■ YOUR OBJECTIVE ■
Here is the task for the records below: repeat exactly the lines from the one with "MonthlyGrossSavings r = decimal_String" to the one with "row = zip recommendationColumns", both included, and nothing else.
────────────────
(** ** The texts *)

Definition recommendationSelectSQL : string := "
SELECT
    tenant_id,
    recommendation_id,
    cluster_id,
    namespace_uid,
    target_kind,
    target_uid,
    recommendation_type,
    safety_class,
    status,
    analysis_window_start,
    analysis_window_end,
    generated_at,
    expires_at,
    current_configuration,
    proposed_configuration,
    evidence,
    currency,
    monthly_gross_savings,
    monthly_net_savings,
    confidence,
    risk_score,
    policy_version,
    model_version,
    computation_version,
    version
FROM kube_cost.recommendation FINAL
WHERE tenant_id = ? AND recommendation_id = ?
ORDER BY generated_at DESC
LIMIT 1".
Definition table_name (t : table) : string :=
  match t with recommendation_table => "kube_cost.recommendation" | recommendation_action_table => "kube_cost.recommendation_action" end.
(** The statement of a batch *)
Definition insert_text (t : table) (columns : string) : string := "INSERT INTO " +:+ table_name t +:+ " (" +:+ columns +:+ ")".
Definition recommendation_statement : statement := {|
  from := table_name recommendation_table;
  where_ := [[Compare "tenant_id" "=" "?"]; [Compare "recommendation_id" "=" "?"]];
  order_by := [Column "generated_at"]%string |}.
Lemma read_recommendation : read_select recommendationSelectSQL = Some recommendation_statement.
Proof. vm_compute. reflexivity. Qed.
Lemma recommendation_columns : Sql.columns recommendationSelectSQL = recommendationColumns.
Proof. vm_compute. reflexivity. Qed.
Lemma read_recommendation_insert : read_insert (insert_text recommendation_table (joinColumns recommendationColumns)) = Some (table_name recommendation_table, recommendationColumns).
Proof. vm_compute. reflexivity. Qed.

(** ** Tables of cells *)

Section tables.
Context `{EqDecision decimal} (decimal_leb : decimal → decimal → bool) (decimal_String : decimal → string).
Abbreviation named_row := (list (string * option (value decimal))).
Abbreviation cell := (Workflow.cell (decimal := decimal)).
Abbreviation scan := (scanRecommendation decimal_String).

(** A value of a row, and what the driver makes of it *)
Definition value_of (c : cell) : value decimal :=
  match c with CString s => VString s | CTime t => VTime t | CDecimal d => VDecimal d | CUint64 z => VUint z | CUUID s => VString s end.
Definition cell_of (v : value decimal) : cell :=
  match v with VString s => CString s | VTime t => CTime t | VDecimal d => CDecimal d | VUint z => CUint64 z end.
Definition named (columns : list string) (cells : list cell) : named_row := zip columns ((λ c, Some (value_of c)) <$> cells).

(** The sorting key and the version of the migration *)
Definition sorting_columns : list string :=
  ["tenant_id"; "cluster_id"; "recommendation_type"; "target_kind"; "target_uid"; "recommendation_id"]%string.
Definition row_key (r : named_row) : list (option (value decimal)) := at_ r <$> sorting_columns.
Definition row_version (r : named_row) : Z := match at_ r "version" with Some (VUint z) => z | _ => 0 end.

Record sql_db := { sql_recommendations : list named_row; sql_actions : list (list cell) }.
Definition selected (rows : list named_row) (s : statement) (args : list (value decimal)) (r : named_row) (keys : list Z) : Prop :=
  survives row_key row_version rows r ∧ evaluate decimal_leb s args r = Some (true, keys).
(** The driver accepts a row of a recommendation if its values have the types of the
    columns. *)
Definition sql_appended (t : table) (columns : string) (row : list cell) (w w' : sql_db) : Prop :=
  ∃ names, read_insert (insert_text t columns) = Some (table_name t, names) ∧
  match t with
  | recommendation_table =>
      (∃ r, scan row = Ok r) ∧
      w' = {| sql_recommendations := sql_recommendations w ++ [named names row]; sql_actions := sql_actions w |}
  | recommendation_action_table => w' = {| sql_recommendations := sql_recommendations w; sql_actions := sql_actions w ++ [row] |}
  end.
(** What ClickHouse may answer to the statements; [LIMIT 1] is the first row. *)
Definition sql_effect (o : repo_op (decimal := decimal)) (w : sql_db) : repo_ans o → sql_db → Prop :=
  match o with
  | SelectRecommendation t id => λ answer w',
      w' = w ∧
      match answer with
      | QueryFailed _ | ReadFailed _ => True
      | NoRow => ∃ s, read_select recommendationSelectSQL = Some s ∧
                   ∀ r keys, ¬ selected (sql_recommendations w) s [VString t; VString id] r keys
      | FirstRow cells =>
          ∃ s r keys values, read_select recommendationSelectSQL = Some s ∧
            selected (sql_recommendations w) s [VString t; VString id] r keys ∧
            (∀ r' keys', selected (sql_recommendations w) s [VString t; VString id] r' keys' → lex_le keys' keys) ∧
            at_ r <$> Sql.columns recommendationSelectSQL = Some <$> values ∧ cells = cell_of <$> values
      end
  | NewString => λ _ w', w' = w
  | InsertRow t columns row => λ answer w',
      match answer with
      | Sent => sql_appended t columns row w w'
      | PrepareFailed _ | AppendFailed _ => w' = w
      | SendFailed _ => w' = w ∨ sql_appended t columns row w w'
      end
  end.

(** ** Rows and recommendations *)

Definition entry (row : named_row) (r : Recommendation) : Prop := ∃ cells, scan cells = Ok r ∧ row = named recommendationColumns cells.
Definition refines (w : sql_db) (v : db (decimal := decimal)) : Prop :=
  Forall2 entry (sql_recommendations w) (recommendations v) ∧ sql_actions w = actions v.

Lemma recommendation_entry_inv row r :
  entry row r → ∃ gross net confidence risk,
    MonthlyGrossSavings r = decimal_String gross ∧ MonthlyNetSavings r = decimal_String net ∧
    Confidence r = decimal_String confidence ∧ RiskScore r = decimal_String risk ∧
    row = zip recommendationColumns (Some <$> [VString (TenantID r); VString (RecommendationID r); VString (ClusterID r); VString (NamespaceUID r);
      VString (TargetKind r); VString (TargetUID r); VString (RecommendationType r); VString (SafetyClass r); VString (Status r);
      VTime (AnalysisWindowStart r); VTime (AnalysisWindowEnd r); VTime (GeneratedAt r); VTime (ExpiresAt r);
      VString (CurrentConfiguration r); VString (ProposedConfiguration r); VString (Evidence r); VString (Currency r);
      VDecimal gross; VDecimal net; VDecimal confidence; VDecimal risk; VString (PolicyVersion r); VString (ModelVersion r);
      VString (ComputationVersion r); VUint (Version r)]).
Proof.
  intros (cells & Hs & ->). unfold scanRecommendation in Hs. repeat (case_match; try discriminate Hs). injection Hs as <-.
  do 4 eexists. cbn. eauto.
Qed.
Definition key_image (key : list string) : list (option (value decimal)) := (λ s, Some (VString s)) <$> key.
#[local] Instance key_image_inj : Inj (=) (=) key_image.
Proof. apply list_fmap_eq_inj. by intros ?? [= ->]. Qed.
Lemma recommendation_entry_key row r : entry row r → row_key row = key_image (sort_key r) ∧ row_version row = Version r.
Proof. intros (? & ? & ? & ? & _ & _ & _ & _ & ->)%recommendation_entry_inv. done. Qed.
Lemma final_rows rows key : Workflow.final key rows = SqlSelect.final sort_key Version rows key.
Proof. done. Qed.
Lemma evaluate_recommendation t id row r :
  entry row r → ∃ b, evaluate decimal_leb recommendation_statement [VString t; VString id] row = Some (b, [GeneratedAt r]) ∧ (b = true ↔ concerns t id r).
Proof.
  intros (? & ? & ? & ? & _ & _ & _ & _ & ->)%recommendation_entry_inv. cbn. eexists. split; [reflexivity|]. unfold concerns.
  by rewrite orb_false_r, orb_false_r, andb_true_r, andb_true_iff, !String.eqb_eq.
Qed.
(** Rows and recommendations are selected alike. *)
Lemma selected_entry t id rows recs row keys :
  Forall2 entry rows recs → selected rows recommendation_statement [VString t; VString id] row keys →
  ∃ r, entry row r ∧ survives sort_key Version recs r ∧ concerns t id r ∧ keys = [GeneratedAt r].
Proof.
  intros Hall [Hs He]. destruct (survives_row entry _ _ _ _ key_image recommendation_entry_key _ _ _ Hall Hs) as (r & Hr & Hl).
  destruct (evaluate_recommendation t id row r Hr) as (b & Hb & Hc). rewrite He in Hb. injection Hb as <- ->. exists r. split_and!; [done..|by apply Hc|done].
Qed.
Lemma entry_selected t id rows recs r :
  Forall2 entry rows recs → survives sort_key Version recs r → concerns t id r →
  ∃ row, entry row r ∧ selected rows recommendation_statement [VString t; VString id] row [GeneratedAt r].
Proof.
  intros Hall Hs Hc. destruct (survives_entry entry row_key row_version _ _ key_image recommendation_entry_key _ _ _ Hall Hs) as (row & Hr & Hv).
  destruct (evaluate_recommendation t id row r Hr) as (b & Hb & Hb'). apply Hb' in Hc as ->. by exists row.
Qed.
Lemma scan_recommendation row r values :
  entry row r → at_ row <$> Sql.columns recommendationSelectSQL = Some <$> values → scan (cell_of <$> values) = Ok r.
Proof.
  intros (? & ? & ? & ? & Hg & Hn & Hc & Hk & ->)%recommendation_entry_inv. rewrite recommendation_columns.
  match goal with |- context [zip _ (Some <$> ?l)] => assert (at_ (zip recommendationColumns (Some <$> l)) <$> recommendationColumns = Some <$> l) as -> by reflexivity end.
  intros <-%(inj (fmap Some)). cbn. rewrite <- Hg, <- Hn, <- Hc, <- Hk. by destruct r.
Qed.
────────────────
■ REPLY TO THE TASK ■
    MonthlyGrossSavings r = decimal_String gross ∧ MonthlyNetSavings r = decimal_String net ∧
    Confidence r = decimal_String confidence ∧ RiskScore r = decimal_String risk ∧
    row = zip recommendationColumns (Some <$> [VString (TenantID r); VString (RecommendationID r); VString (ClusterID r); VString (NamespaceUID r);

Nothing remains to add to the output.